2007年8月11日土曜日

最近読んで面白かった本



最近読んだ本から、お勧め本。

『悪人』 吉田修一著 朝日新聞刊
最近読んだ本の中では、特に面白かった1冊。新聞連載小説だが、単行本にするにあたり、かなり手を入れているという。限られた文字数で、毎日毎日書く。多分、著者は1日に1回分の原稿を書いていたのではないだろうか。そう思えるほど、視点がくるくる変わる。一つの事件をさまざまな人の視点で捉え、それが猛スピードで展開する。最後は少し疲れが感じられるが、それでも一気に読者をゴールに連れ込む。読み終わってもなお、読者の想像力は止まらない。久しぶりに面白い小説だった。

『押入れのちよ』荻原浩著 新潮社刊
九つの短編集。表題の「押入れのちよ」より「お母さまのロシアのスープ」がいい。寝る前に1編ずつ読んで、物語について考えていると、眠くなる。かなり上質な睡眠を約束してくれる小説。

『レストア』太田忠司著 光文社刊
主人公は心を病んだオルゴール修復師。謎解きより、主人公の心が癒されていくプロセスがいい。主人公の周囲の女性たちが、みんな魅力的である。『細雪』に登場する姉妹の三女を彷彿とさせる

『医療の限界』小松秀樹著 新潮社新書
著者は虎の門病院泌尿器科部長。2002年の12月におこった、慈恵医大青戸病院における前立腺がんに対する腹腔鏡手術で患者が死亡した事件についての著作『慈恵医大青戸病院事件』(日本経済評論社)や『医療崩壊-立ち去り型サボタージュ』(朝日新聞刊)がある。
岡井崇著の小説『ノーフォルト』(早川書房刊)と一緒に読むと、今、医療現場で何が起こっているのか、医療の限界とは何か、がよく分かる。今、患者と医師の関係を再構築する必要があるが、そのためには患者が「医学の限界」、「治療の限界」を知ることも非常に大切である。
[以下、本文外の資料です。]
Lemma parse_response_spec version code reason fs b more r fuel :
  plain version -> 32 ∉ version -> digits code -> code <> [] -> number code <= 2147483647 ->
  plain reason -> 13 ∉ reason -> no_digit reason -> Forall field_ok fs -> (length fs < fuel)%nat ->
  let text := response_text version code reason fs b in
  Z.of_nat (length text) < 2 ^ 31 ->
  parse_response (text ++ more) (Z.of_nat (length text)) fuel (WithHeap r [])
    = Ret MCURL_OK (WithHeap (response_of code fs b r) []).
Proof.
  intros Hv Hsp Hd Hd0 Hd1 Hr Hcr Hnd Hfs Hfuel text Hlen.
  set (tail := field_lines fs ++ CRLF ++ b ++ more).
  assert (Ht : text ++ more = version ++ 32 :: (code ++ reason) ++ CRLF ++ tail).
  { unfold text, response_text, status_line, tail. by rewrite <- !app_assoc; cbn [app]; rewrite <- !app_assoc. }
  pose proof (offset_app (text ++ more) version (32 :: (code ++ reason) ++ CRLF ++ tail)) as O1.
  pose proof (offset_app (text ++ more) [32] ((code ++ reason) ++ CRLF ++ tail)) as O2.
  pose proof (offset_app (text ++ more) (code ++ reason) (CRLF ++ tail)) as O3.
  pose proof (offset_app (text ++ more) CRLF tail) as O4.
  pose proof (offset_app (text ++ more) (field_lines fs) (CRLF ++ b ++ more)) as O5.
  pose proof (offset_app (text ++ more) CRLF (b ++ more)) as O6.
  assert (O0 : offset (text ++ more) (b ++ more) + Z.of_nat (length b) = Z.of_nat (length text)) by (unfold offset; rewrite !length_app; lia).
  assert (O7 : offset (text ++ more) (version ++ 32 :: (code ++ reason) ++ CRLF ++ tail) = 0) by (unfold offset; rewrite Ht; lia).
  fold tail in O5. change (length CRLF) with 2%nat in *. cbn [length app] in O2.
  unfold parse_response. rewrite (bind_Ret (strchr 32 (text ++ more)) _ _ (Some (32 :: (code ++ reason) ++ CRLF ++ tail)) (WithHeap r [])).
  2:{ rewrite Ht. by apply strchr_found. }
  rewrite (proj2 (Z.leb_gt _ _)) by lia. cbn [drop]. rewrite drop_0.
  erewrite (bind_Ret (store _)) by reflexivity. cbn [val outcomes].
  replace (atoi ((code ++ reason) ++ CRLF ++ tail)) with (number code)
    by (rewrite <- app_assoc, atoi_digits; [done..|by destruct reason|done]).
  assert (Hpl : plain (code ++ reason)).
  { unfold plain. apply not_elem_of_app. split; [|done]. intros Hin. unfold digits in Hd. rewrite Forall_forall in Hd. specialize (Hd 0 Hin). lia. }
  assert (Hnc : 13 ∉ code ++ reason).
  { apply not_elem_of_app. split; [|done]. intros Hin. unfold digits in Hd. rewrite Forall_forall in Hd. specialize (Hd 13 Hin). lia. }
  rewrite (bind_Ret _ _ _ _ _ (strstr_crlf (code ++ reason) tail _ Hpl Hnc)).
  rewrite (proj2 (Z.leb_gt _ _)) by lia. change (drop 2 (CRLF ++ tail)) with tail.
  assert (He : offset (text ++ more) tail + Z.of_nat (length (field_lines fs)) + 2 <= Z.of_nat (length text)) by lia.
  rewrite (bind_Ret _ _ _ _ _ (header_loop_spec (text ++ more) _ fs fuel _ (b ++ more) Hfs Hfuel He)).
  assert (Hb : Z.of_nat (length b) < 2 ^ 31) by (clear -Hlen O0 O1 O2 O3 O4 O5 O6 O7; lia).
  rewrite (bind_Ret _ _ _ _ _ (copy_body_spec (text ++ more) _ b more _ O0 Hb)). done.
Qed.

(** ** Properties *)

(** [parse_url] takes a URL apart: for either protocol, a host of less than 256
    characters up to the first slash is split at its first colon into the name and the
    port, which is the protocol's own where there is no colon, and the rest is the path,
    "/" when there is none.  A longer host is refused, after the path has been stored;
    any other protocol is refused with nothing stored.  What there is no memory to copy
    is NULL in a result that says OK. *)
Theorem http_url_parsed (ssl : bool) (a rest more : list Z) (u : url_parts) (l : list bool)
    (Ha : plain a) (Hrest : plain rest) (Hs : 47 ∉ a) (Hp : is_path rest) :
  let url := scheme ssl ++ a ++ rest ++ 0 :: more in
  let p := copied l (path_of rest) in
  (256 <= Z.of_nat (length a) ->
     parse_url url (WithHeap u l) = Ret MCURL_ERROR_PROTOCOL (WithHeap (UrlParts (u_host u) (u_port u) p ssl) (tail l))) /\
  (Z.of_nat (length a) < 256 -> 58 ∉ a ->
     parse_url url (WithHeap u l) =
       Ret MCURL_OK (WithHeap (UrlParts (copied (tail l) a) (default_port ssl) p ssl) (tail (tail l)))) /\
  (forall h d, Z.of_nat (length a) < 256 -> a = h ++ 58 :: d -> 58 ∉ h ->
     parse_url url (WithHeap u l) =
       Ret MCURL_OK (WithHeap (UrlParts (copied (tail l) h) (u16 (atoi (d ++ [0]))) p ssl) (tail (tail l))) /\
     (digits d -> d <> [] -> number d < 65536 -> u16 (atoi (d ++ [0])) = number d)) /\
  (forall t, starts_with (str "http://") t (WithHeap u l) = Ret false (WithHeap u l) ->
     starts_with (str "https://") t (WithHeap u l) = Ret false (WithHeap u l) ->
     parse_url t (WithHeap u l) = Ret MCURL_ERROR_PROTOCOL (WithHeap u l)).
Proof.
  intros url p. unfold url. rewrite (parse_url_eq ssl a rest more u l Ha Hrest Hs Hp). split_and!.
  - intros H. rewrite (proj2 (Z.leb_le _ _)) by done. by destruct u.
  - intros H Hc. rewrite (proj2 (Z.leb_gt _ _)) by done. rewrite (bind_Ret _ _ _ _ _ (url_port_none a _ _ Ha Hc)).
    by rewrite (bind_Ret _ _ _ _ _ (strdup_spec _ _ a [] Ha)).
  - intros h d H -> Hc. rewrite (proj2 (Z.leb_gt _ _)) by done. rewrite <- app_assoc. cbn [app].
    assert (Hh : plain h) by (unfold plain in *; set_solver).
    rewrite (bind_Ret _ _ _ _ _ (url_port_some h d _ _ Hh Hc)), (bind_Ret _ _ _ _ _ (strdup_spec _ _ h [] Hh)).
    split; [done|]. intros Hd Hd0 Hn. rewrite atoi_digits; [|done|done|done|lia].
    apply u16_small. split; [by apply number_nonneg|done].
  - intros t H1 H2. unfold parse_url.
    assert (H : url_scheme t (WithHeap u l) = Ret None (WithHeap u l)); [|by rewrite (bind_Ret _ _ _ _ _ H)].
    unfold url_scheme. by rewrite (bind_Ret _ _ _ _ _ H1), (bind_Ret _ _ _ _ _ H2).
Qed.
『タバコ有害論に意義あり!』名取春彦・上杉正幸著 洋泉社新書;著者の名取氏は癌研究会附属病院に勤務したことのある医師。第2章「タバコを吸うとガンになるという常識は意図的につくられた」は、面白い。スモーカーの肺は真っ黒と信じている人もいると思うが、それも嘘だという。

『悪人』と違う意味で非常に面白かったもう一冊は、原宏一著の『床下仙人』(祥伝社刊)。特に、仕事一筋、仕事依存症の中年サラリーマンにお勧めの一冊。人生の価値観を考え直すきっかけになること請け合い。

その他、これも面白かった。
『細菌感染-作られたカルテ-』霧村悠康著 新風舎文庫
『看守眼』横山秀夫著 実業之日本社刊
『2ちゃんねるはなぜ潰れないのか?』西村博之著 扶桑社新書
『となりのクレーマー』関根眞一著 中公新書
『1冊まるごと佐藤可士和』 Pen編集部編 阪急コミュニケーションズ
『小沢昭一座談』①、② 晶文社刊;40年前の「内外タイムズ」に掲載された対談をまとめたもの。ちくま文庫の『小沢大写真館』も面白い。